03/04/2013

Understanding How Uranium Changes in Subsurface Environments

Summary

The U.S. Department of Energy has a long-term responsibility to contain uranium leaked into the environment at mining and processing sites. Uranium has a complex chemistry that determines whether it is immobilized or moves out of a contaminated area, potentially into water supplies. New research on the transformation of uranium (VI) to uranium (IV)—the most common oxidation states of the element—discovered that bacterial biomass in the ground impacts this transition. Studies were carried out at the Rifle (Colorado) Integrated Field Research Challenge site, by scientists from the SLAC National Accelerator Laboratory and Berkeley Lab, to determine how uranium (VI) exposed to natural conditions at the site behaved and to determine the underlying controlling biological and chemical mechanisms.

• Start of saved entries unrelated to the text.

(** * we.texturing.TileCache: the level 2 tile cache and its load queue

    A shallow embedding of [we.texturing.TileCache]
    (src/wedemo/ui/tileproviderselector.js, second part) and the properties
    of its operations.

    Tile objects are JavaScript objects shared between the map [tileMap_],
    the array [loadRequests_], the provider and the caller.  The embedding
    keeps them in a store addressed by references ([TileRef]), so that an
    assignment through one alias is seen through all of them.

    Numbers (request times, sizes, the clock) are modelled as [Z]. *)

From Stdlib Require Import ZArith Lia.
From stdpp Require Import base option list sorting gmap.

Local Open Scope Z_scope.

(** ** Tiles *)

Module Tile.

(** [we.texturing.Tile.State] *)
Inductive State := PREPARING | LOADING | LOADED | ERROR.

#[global] Instance State_eq_dec : EqDecision State.
Proof. solve_decision. Defined.

(** Modelled from the spec: the class [we.texturing.Tile] is not among the
    sources.
    A tile has its coordinates, a state and the time of its most recent
    request. *)
Record t := mk {
  zoom : Z;
  x : Z;
  y : Z;
  requestTime : Z;
  state : State;
}.

(** Modelled from the spec: the key is a composite of zoom, x and y, and
    the key function is collision-free. *)
Abbreviation Key := (Z * Z * Z)%type (only parsing).

Definition createKey (zoom x y : Z) : Key := (zoom, x, y).

Definition getKey (tile : t) : Key := createKey (zoom tile) (x tile) (y tile).

(** Modelled from the spec: the constructor [new Tile(zoom, x, y,
    requestTime)] gives a tile in state Preparing. *)
Definition new (zoom x y requestTime : Z) : t :=
  mk zoom x y requestTime PREPARING.

(** [tile.requestTime = requestTime] *)
Definition set_requestTime (requestTime : Z) (tile : t) : t :=
  mk (zoom tile) (x tile) (y tile) requestTime (state tile).
(** * Rijksmuseum MCP client: tool orchestration and streaming-chat bridge

    A shallow embedding of the main-process client ([MCPClient], the
    newest revision of the Electron main file) and of the two language-model
    services ([ClaudeService], [OllamaService]), followed by the properties
    of the specification that were checked against them.

    Conventions of the embedding.
    - JavaScript strings are modelled as [string] (sequences of 8-bit
      characters); case mapping and white space are the ASCII ones, so the
      model speaks about ASCII messages.
    - Values whose TypeScript type is [any] (tool results, the cache fed by
      them, parsed stream lines) are modelled dynamically as [json], with
      [undefined] as [None] of [jsval].  Numbers are the integers that a
      double holds exactly and prints in full (below 2^53 in absolute
      value).
    - [async]/[await] is sequential composition: one request is in flight
      at a time.  Side effects are recorded in a chronological trace.
    - [console.log]/[console.error] calls are not modelled. *)

From Stdlib Require Import String Ascii List ZArith Lia Bool Arith.
From Stdlib Require Import DecimalString.
Import ListNotations.
Open Scope string_scope.
Open Scope list_scope.
(* ===== verification/_CoqProject ===== *)
-Q . S2P
Prelude.v
Bytes.v
Http.v
HttpCodec.v
HttpMime.v
ObjectModel.v
ObjectRanges.v
ObjectOrigin.v
ObjectClient.v
ObjectClientProofs.v
Route.v
Budget.v
HotPage.v
Intervals.v
Sweep.v
Fanout.v
Subscriptions.v
SubscriptionEntry.v
SubscriptionRuns.v
Silence.v
Rank0.v
WireCodec.v
Segments.v
PageIndex.v
PageIndexRuns.v
SegmentProofs.v
SegmentRuns.v
Checkpoint.v
CheckpointCodec.v
CheckpointBudget.v
CheckpointProofs.v
CheckpointRuns.v
CheckpointSlots.v
CheckpointSlotRuns.v
CheckpointCut.v
CheckpointCutRuns.v
Lanes.v
Cache.v
OrderedCache.v
Expiry.v
Prefetch.v
ReadRules.v
CheckpointDisk.v
CheckpointDiskRuns.v
Targets.v
Walk.v
WalkRuns.v
Fill.v
FillRuns.v
Notices.v
NoticeRuns.v
Hints.v
HintRuns.v
FlightState.v
FlightRuns.v
FlightTable.v
PageFlights.v
PageFlightRuns.v
AdmissionRules.v
Shares.v
ShareRuns.v
SecondSight.v
SightRuns.v
MemoryCache.v
(** The order after an entry takes the newest tick. *)
Lemma btree_iter_newest {X} (m : gmap N X) old new id :
  (∀ t i, m !! t = Some i → (t < new)%N) →
  btree_iter ord_le (<[new := id]> (delete old m)) =
  filter (λ p, p.1 ≠ old) (btree_iter ord_le m) ++ [(new, id)].
Proof.
  intros Hnew. apply btree_iter_unique; try apply _.
  - rewrite map_to_list_insert.
    2:{ apply lookup_delete_None. right. apply eq_None_ne_Some. intros i Hi. apply Hnew in Hi. lia. }
    rewrite Permutation_app_comm. cbn [app]. constructor.
    apply NoDup_Permutation.
    { apply NoDup_filter. eapply NoDup_fmap_1, btree_iter_NoDup. }
    { apply NoDup_map_to_list. }
    intros [t i].
    rewrite list_elem_of_filter, elem_of_btree_iter, elem_of_map_to_list, lookup_delete_Some.
    simpl. naive_solver.
  - apply StronglySorted_app. split_and!.
    + intros [t i] p [_ Hi%elem_of_btree_iter]%list_elem_of_filter ->%list_elem_of_singleton;
        try apply _. unfold key_le. simpl. apply Hnew in Hi. lia.
    + apply sorted_filter, btree_iter_sorted; apply _.
    + repeat constructor.
Qed.

Lemma btree_iter_snoc {X} (m : gmap N X) new id :
  (∀ t i, m !! t = Some i → (t < new)%N) → btree_iter ord_le (<[new := id]> m) = btree_iter ord_le m ++ [(new, id)].
Proof.
  intros Hnew. rewrite <- (delete_id m new) at 1.
  2: { apply eq_None_ne_Some. intros i Hi. apply Hnew in Hi. lia. }
  rewrite btree_iter_newest by done. f_equal. apply filter_all. intros [t i] Hi%elem_of_btree_iter; [|apply _..].
  simpl. intros ->. apply Hnew in Hi. lia.
Qed.
(* ===== verification/Bytes.v ===== *)
(** * Byte strings

    Bytes, big-endian integers, fixed-size records, and the byte-string and ASCII operations
    of the Rust standard library the wire components use.  A byte is an [N] below 256; a byte
    string, and the bytes of a [String], are lists of bytes. *)

From S2P Require Import Prelude.
From stdpp Require Export strings.
From Stdlib Require String Ascii.

(** ** Literals *)

(** [b"..."]. *)
Definition lit (s : string) : list N := Ascii.N_of_ascii <$> String.list_ascii_of_string s.

(** ** Integers and records *)

(** [to_be_bytes] of an integer of [n] bytes. *)
Fixpoint be_bytes (n : nat) (v : N) : list N :=
  match n with
  | 0 => []
  | S n => be_bytes n (v / 256) ++ [v mod 256]%N
  end.

(** [from_be_bytes]. *)
Definition from_be_bytes (bs : list N) : N := foldl (λ acc b, acc * 256 + b)%N 0%N bs.

(** [chunks_exact(n)]: the fuel is the number of bytes, enough for any positive [n]. *)
Fixpoint chunks_exact_from {A} (fuel n : nat) (l : list A) : list (list A) :=
  match fuel with
  | 0 => []
  | S fuel => if bool_decide (length l < n) then [] else take n l :: chunks_exact_from fuel n (drop n l)
  end.

Definition chunks_exact {A} (n : nat) (l : list A) : list (list A) := chunks_exact_from (length l) n l.


(** ** Slices *)

(** [slice::strip_prefix]. *)
Fixpoint strip_prefix (p l : list N) : option (list N) :=
  match p, l with
  | [], _ => Some l
  | a :: p, b :: l => if (a =? b)%N then strip_prefix p l else None
  | _ :: _, [] => None
  end.

Definition starts_with (l p : list N) : bool := is_some (strip_prefix p l).

(** [slice::strip_suffix] of one byte. *)
Definition strip_last (b : N) (l : list N) : option (list N) :=
  match last l with
  | Some x => if (x =? b)%N then Some (take (length l - 1) l) else None
  | None => None
  end.
Lemma accepted_head_unambiguous_witness :
  decode_head [lit "authorization"] example_request example_response 48 72 1024 (example_bytes ++ lit "read") =
    Ok (Some (example_head, 91)).
Proof.
  pose proof (accepted_head_unambiguous [lit "authorization"] example_request example_response 48 72 1024
    (example_bytes ++ lit "read-ahead") example_head 91) as Ha.
  destruct Ha as (_ & _ & _ & _ & _ & _ & Ho); [vm_compute; reflexivity|].
  exact (Ho (lit "read")).
Defined.
(* ===== verification/ObjectModel.v ===== *)
(** * Objects, ranges and metadata

    [cmd/racer/object-wire/src/model.rs]: canonical decimals and keys, strong tags, byte
    ranges and their page slices, expiry and version metadata.  Text is the list of its
    bytes, a [SystemTime] the signed nanoseconds since the epoch, whose seconds are an [i64]. *)

From S2P Require Import Prelude Bytes Http.

Local Open Scope racer_scope.

(** [racer_object_wire::Error]. *)
Inductive ObjError :=
| ObjError_InvalidRequest | ObjError_MethodNotAllowed | ObjError_HeaderTooLarge
| ObjError_InvalidRange | ObjError_UnsatisfiableRange | ObjError_UnsatisfiableRangeWithLength (length : N)
| ObjError_NotFound | ObjError_BadGateway | ObjError_Internal | ObjError_VersionUnavailable
| ObjError_Unavailable | ObjError_OriginRejected | ObjError_OriginForbidden | ObjError_CorruptRecord.

#[export] Instance obj_error_eq_dec : EqDecision ObjError.
Proof. solve_decision. Defined.

(** [impl From<http1::Error> for Error]. *)
Definition obj_error_from_http (e : HttpError) : ObjError :=
  match e with
  | HttpError_Malformed => ObjError_InvalidRequest
  | HttpError_HeadTooLarge => ObjError_HeaderTooLarge
  end.

(** [Result::map_err_to] to one error. *)
Definition map_err_to {A E E'} (r : result A E) (e : E') : result A E' :=
  match r with Ok a => Ok a | Err _ => Err e end.

Definition MAX_FIELD_BYTES : N := 8192.
Definition MAX_WIRE_INTEGER : N := 9223372036854775807.

(** ** Canonical decimals *)

Fixpoint parse_decimal_from (n : N) (value : list N) : result N ObjError :=
  match value with
  | [] => Ok n
  | byte :: value =>
      if negb (is_ascii_digit byte) then Err ObjError_InvalidRequest
      else
        match checked_mul U64_MAX n 10 ≫= λ n, checked_add U64_MAX n (byte - 48) with
        | Some n => if (n <=? MAX_WIRE_INTEGER)%N then parse_decimal_from n value else Err ObjError_InvalidRequest
        | None => Err ObjError_InvalidRequest
        end
  end.

(** [parse_decimal]. *)
Definition parse_decimal (value : list N) : result N ObjError :=
  if bool_decide (value = []) || (19 <? len value)%N ||
     ((1 <? len value)%N && bool_decide (head value = Some 48%N))
  then Err ObjError_InvalidRequest
  else parse_decimal_from 0 value.

(** ** Hexadecimal *)

Definition nibble (byte : N) : option N :=
  if ((48 <=? byte) && (byte <=? 57))%N then Some (byte - 48)%N
  else if ((97 <=? byte) && (byte <=? 102))%N then Some (byte - 97 + 10)%N
  else None.

(** [wire_codec::decode_hex]: exactly [2 * n] lowercase digits. *)
Definition decode_hex (n : nat) (value : list N) : option (list N) :=
  if bool_decide (length value = n * 2) then
    mapM (λ pair, match pair with
                  | [a; b] => a ← nibble a; b ← nibble b; Some (N.lor (N.shiftl a 4) b)
                  | _ => None
                  end) (chunks_exact 2 value)
  else None.

(** [wire_codec::encode_hex]. *)
Definition HEX : list N := lit "0123456789abcdef".

Definition encode_hex (bytes : list N) : list N :=
  bytes ≫= λ byte, [default 0%N (HEX !! N.to_nat (N.shiftr byte 4)); default 0%N (HEX !! N.to_nat (N.land byte 15))].

(** ** Identity *)

(** [CacheKey::parse_hex] and [CacheKey::to_hex]. *)
Definition cache_key_parse_hex (value : list N) : result (list N) ObjError :=
  ok_or (decode_hex 32 value) ObjError_InvalidRequest.

Definition cache_key_to_hex (key : list N) : list N := encode_hex key.

Definition etag_byte (b : N) : bool := (b =? 33)%N || ((35 <=? b) && (b <=? 126))%N.

(** [StrongEtag::parse]. *)
Definition etag_parse (value : list N) : result (list N) ObjError :=
  if negb ((2 <=? len value) && (len value <=? MAX_FIELD_BYTES))%N ||
     negb (bool_decide (head value = Some QUOTE)) || negb (bool_decide (last value = Some QUOTE)) ||
     negb (forallb etag_byte (drop 1 (take (length value - 1) value)))
  then Err ObjError_InvalidRequest
  else ok_or (from_utf8 value) ObjError_InvalidRequest.

Record ObjectId : Type := mkObject { o_cache : list N; o_key : list N }.
Record ObjectVersion : Type := mkVersion { v_object : ObjectId; v_etag : list N }.
Record PageId : Type := mkPage { p_version : ObjectVersion; p_number : N }.

#[export] Instance object_id_eq_dec : EqDecision ObjectId.
Proof. solve_decision. Defined.
#[export] Instance object_version_eq_dec : EqDecision ObjectVersion.
Proof. solve_decision. Defined.
#[export] Instance page_id_eq_dec : EqDecision PageId.
Proof. solve_decision. Defined.

(** ** Ranges *)

Definition PAGE_BYTES : N := 16 * 1024 * 1024.

Inductive ByteRange :=
| ByteRange_Closed (first last : N)
| ByteRange_From (first : N)
| ByteRange_Suffix (length : N).

Record ResolvedRange : Type := mkResolved { r_start : N; r_end : N }.

Record PageSlice : Type := mkSlice { s_page : N; s_offset : N; s_length : N }.

(** [ByteRange::validate]. *)
Definition range_validate (r : ByteRange) : result () ObjError :=
  match r with
  | ByteRange_Closed first last =>
      if ((first <=? last) && (last <=? MAX_WIRE_INTEGER))%N then Ok () else Err ObjError_InvalidRange
  | ByteRange_From first => if (first <=? MAX_WIRE_INTEGER)%N then Ok () else Err ObjError_InvalidRange
  | ByteRange_Suffix length => if (length <=? MAX_WIRE_INTEGER)%N then Ok () else Err ObjError_InvalidRange
  end.

(** [ByteRange::closed], [ByteRange::from] and [ByteRange::suffix]. *)
Definition range_closed (first last : N) : result ByteRange ObjError :=
  let? _ := range_validate (ByteRange_Closed first last) in Ok (ByteRange_Closed first last).

Definition range_from (first : N) : result ByteRange ObjError :=
  let? _ := range_validate (ByteRange_From first) in Ok (ByteRange_From first).

Definition range_suffix (length : N) : result ByteRange ObjError :=
  let? _ := range_validate (ByteRange_Suffix length) in Ok (ByteRange_Suffix length).

(** [ByteRange::parse]. *)
Definition range_parse (value : list N) : result ByteRange ObjError :=
  let? range := map_err_to (byte_range_parse_with obj_error_from_http parse_decimal value) ObjError_InvalidRange in
  match range with
  | HttpByteRange_Closed first last => range_closed first last
  | HttpByteRange_From first => range_from first
  | HttpByteRange_Suffix length => range_suffix length
  end.

(** [ByteRange::resolve]. *)
Definition range_resolve (r : ByteRange) (object_length : N) : result ResolvedRange ObjError :=
  let? _ := range_validate r in
  if (MAX_WIRE_INTEGER <? object_length)%N then Err ObjError_InvalidRange
  else if (object_length =? 0)%N then Err ObjError_UnsatisfiableRange
  else
    let? (start, end_) :=
      match r with
      | ByteRange_Closed first last => Ok (first, N.min (last + 1) object_length)
      | ByteRange_From first => Ok (first, object_length)
      | ByteRange_Suffix length =>
          if (length =? 0)%N then Err ObjError_UnsatisfiableRange
          else Ok (object_length - length, object_length)%N
      end in
    if (object_length <=? start)%N then Err ObjError_UnsatisfiableRange else Ok (mkResolved start end_).

(** [ByteRange::to_header]. *)
Definition range_to_header (r : ByteRange) : result (list N) ObjError :=
  let? _ := range_validate r in
  Ok (match r with
      | ByteRange_Closed first last => lit "bytes=" ++ to_decimal first ++ DASH :: to_decimal last
      | ByteRange_From first => lit "bytes=" ++ to_decimal first ++ [DASH]
      | ByteRange_Suffix length => lit "bytes=-" ++ to_decimal length
      end).

(** [ResolvedRange::len], [first_page] and [last_page]. *)
Definition resolved_len (r : ResolvedRange) : N := r_end r - r_start r.
Definition first_page (r : ResolvedRange) : N := r_start r / PAGE_BYTES.
Definition last_page (r : ResolvedRange) : N := (r_end r - 1) / PAGE_BYTES.

(** [as u32]. *)
Definition as_u32 (n : N) : N := n mod 2 ^ 32.

(** [ResolvedRange::slice_at]. *)
Definition slice_at (r : ResolvedRange) (page : N) : result (option PageSlice) ObjError :=
  let? page_start := ok_or (checked_mul U64_MAX page PAGE_BYTES) ObjError_InvalidRange in
  if (r_end r <=? page_start)%N then Ok None
  else
    let start := N.max (r_start r) page_start in
    let end_ := N.min (r_end r) (page_start + PAGE_BYTES) in
    if (end_ <=? start)%N then Ok None
    else Ok (Some (mkSlice page (as_u32 (start - page_start)) (as_u32 (end_ - start)))).

(** ** Metadata *)

Definition MAX_CONTENT_TYPE_BYTES : N := 256.

(** [ContentType::parse] of the object protocol. *)
Definition object_content_type_parse (bytes : list N) : result (list N) ObjError :=
  if (MAX_CONTENT_TYPE_BYTES <? len bytes)%N then Err ObjError_InvalidRequest
  else match content_type_parse bytes with
       | Ok v => Ok v
       | Err e => Err (obj_error_from_http e)
       end.

Definition MILLISECOND : N := 1000000.

(** [UNIX_EPOCH.checked_add]: seconds are an [i64]. *)
Definition epoch_checked_add (nanos : N) : option Z :=
  if (nanos / SECOND <=? MAX_WIRE_INTEGER)%N then Some (Z.of_N nanos) else None.

(** [SystemTime::duration_since(UNIX_EPOCH)]. *)
Definition since_epoch (time : Z) : option N := if (time <? 0)%Z then None else Some (Z.to_N time).

(** [ExpiresAt::from_unix_millis]. *)
Definition expires_from_unix_millis (milliseconds : N) : result Z ObjError :=
  if (MAX_WIRE_INTEGER <? milliseconds)%N then Err ObjError_InvalidRequest
  else ok_or (epoch_checked_add (milliseconds * MILLISECOND)) ObjError_InvalidRequest.

(** [ExpiresAt::to_unix_millis]. *)
Definition expires_to_unix_millis (time : Z) : result N ObjError :=
  let? duration := ok_or (since_epoch time) ObjError_InvalidRequest in
  if negb ((duration mod SECOND) mod MILLISECOND =? 0)%N || (MAX_WIRE_INTEGER <? duration / MILLISECOND)%N
  then Err ObjError_InvalidRequest
  else Ok (duration / MILLISECOND)%N.

(** [ExpiresAt::from_system_time], [parse] and [to_header]. *)
Definition expires_from_system_time (time : Z) : result Z ObjError :=
  let? _ := expires_to_unix_millis time in Ok time.

Definition expires_parse (value : list N) : result Z ObjError :=
  let? n := parse_decimal value in expires_from_unix_millis n.

Definition expires_to_header (time : Z) : result (list N) ObjError :=
  let? n := expires_to_unix_millis time in Ok (to_decimal n).

Record ObjectMetadata : Type := mkMetadata {
  om_content_type : option (list N);
  om_version : ObjectVersion;
  om_length : N;
  om_expires_at : Z;
}.

Record VersionMetadata : Type := mkVersionMetadata {
  vm_content_type : option (list N);
  vm_version : ObjectVersion;
  vm_length : N;
}.

Record CurrentVersion : Type := mkCurrent { cv_version : ObjectVersion; cv_expires_at : Z }.

#[export] Instance object_metadata_eq_dec : EqDecision ObjectMetadata.
Proof. solve_decision. Defined.
#[export] Instance version_metadata_eq_dec : EqDecision VersionMetadata.
Proof. solve_decision. Defined.

(** [ObjectMetadata::validate] and [ObjectMetadata::immutable]. *)
Definition metadata_validate (m : ObjectMetadata) : result () ObjError :=
  if (MAX_WIRE_INTEGER <? om_length m)%N then Err ObjError_InvalidRequest
  else let? _ := expires_to_unix_millis (om_expires_at m) in Ok ().

Definition immutable (m : ObjectMetadata) : VersionMetadata :=
  mkVersionMetadata (om_content_type m) (om_version m) (om_length m).

(** [VersionMetadata::compatible] and [VersionMetadata::for_pin]. *)
Definition compatible (a b : VersionMetadata) : bool :=
  bool_decide (vm_version a = vm_version b) && (vm_length a =? vm_length b)%N &&
  bool_decide (vm_content_type a = vm_content_type b).

Definition for_pin (m : VersionMetadata) : ObjectMetadata :=
  mkMetadata (vm_content_type m) (vm_version m) (vm_length m) 0%Z.

(** [VersionMetadata::page_length]. *)
Definition page_length (m : VersionMetadata) (page : PageId) : result N ObjError :=
  let? start := ok_or (checked_mul U64_MAX (p_number page) PAGE_BYTES) ObjError_CorruptRecord in
  if (MAX_WIRE_INTEGER <? vm_length m)%N || negb (bool_decide (p_version page = vm_version m)) ||
     (vm_length m <=? start)%N
  then Err ObjError_CorruptRecord
  else Ok (as_u32 (N.min (vm_length m - start) PAGE_BYTES)).

(** The trait [PageDescriptor]: its structure check, page and plaintext length. *)
Record PageDescriptor : Type := mkDescriptor {
  validate_structure : result () ObjError;
  descriptor_page : PageId;
  plaintext_length : N;
}.

(** [VersionMetadata::validate_page]. *)
Definition version_validate_page (m : VersionMetadata) (d : PageDescriptor) : result () ObjError :=
  let? _ := validate_structure d in
  let? n := page_length m (descriptor_page d) in
  if negb (n =? plaintext_length d)%N then Err ObjError_CorruptRecord else Ok ().

(** [CurrentVersion::resolve]. *)
Definition current_resolve (c : CurrentVersion) (descriptor : VersionMetadata) (now : Z) :
    result (option ObjectMetadata) ObjError :=
  if negb (bool_decide (cv_version c = vm_version descriptor)) then Err ObjError_VersionUnavailable
  else if (MAX_WIRE_INTEGER <? vm_length descriptor)%N then Err ObjError_CorruptRecord
  else
    let? _ := expires_to_unix_millis (cv_expires_at c) in
    Ok (if (now <? cv_expires_at c)%Z
        then Some (mkMetadata (vm_content_type descriptor) (vm_version descriptor) (vm_length descriptor) (cv_expires_at c))
        else None).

The experiments showed that uranium (IV) unexpectedly was present both as a monomeric, biomass-associated uranium (IV) species and, to a much
lesser extent, as nanoparticles of uraninite (UO2). The researchers attribute the presence of the former to the binding of uranium (IV) to phosphate groups in biomass following the chemical transformation of uranium (VI) to uranium (IV) by reaction with iron sulfides or bacterial enzymes. Since a substantial portion of the uranium is found in this form, models of uranium transport in contaminated subsurface environments need to recognize the existence of multiple pathways for reduction of uranium (VI), including the
biological factors identified in this research.

References

Bargar, J. R., et al. 2013. “Uranium Redox Transition Pathways in Acetate-Amended Sediments,” Proceedings of the National Academy of Sciences USA, DOI: 10.1073/pnas.1219198110.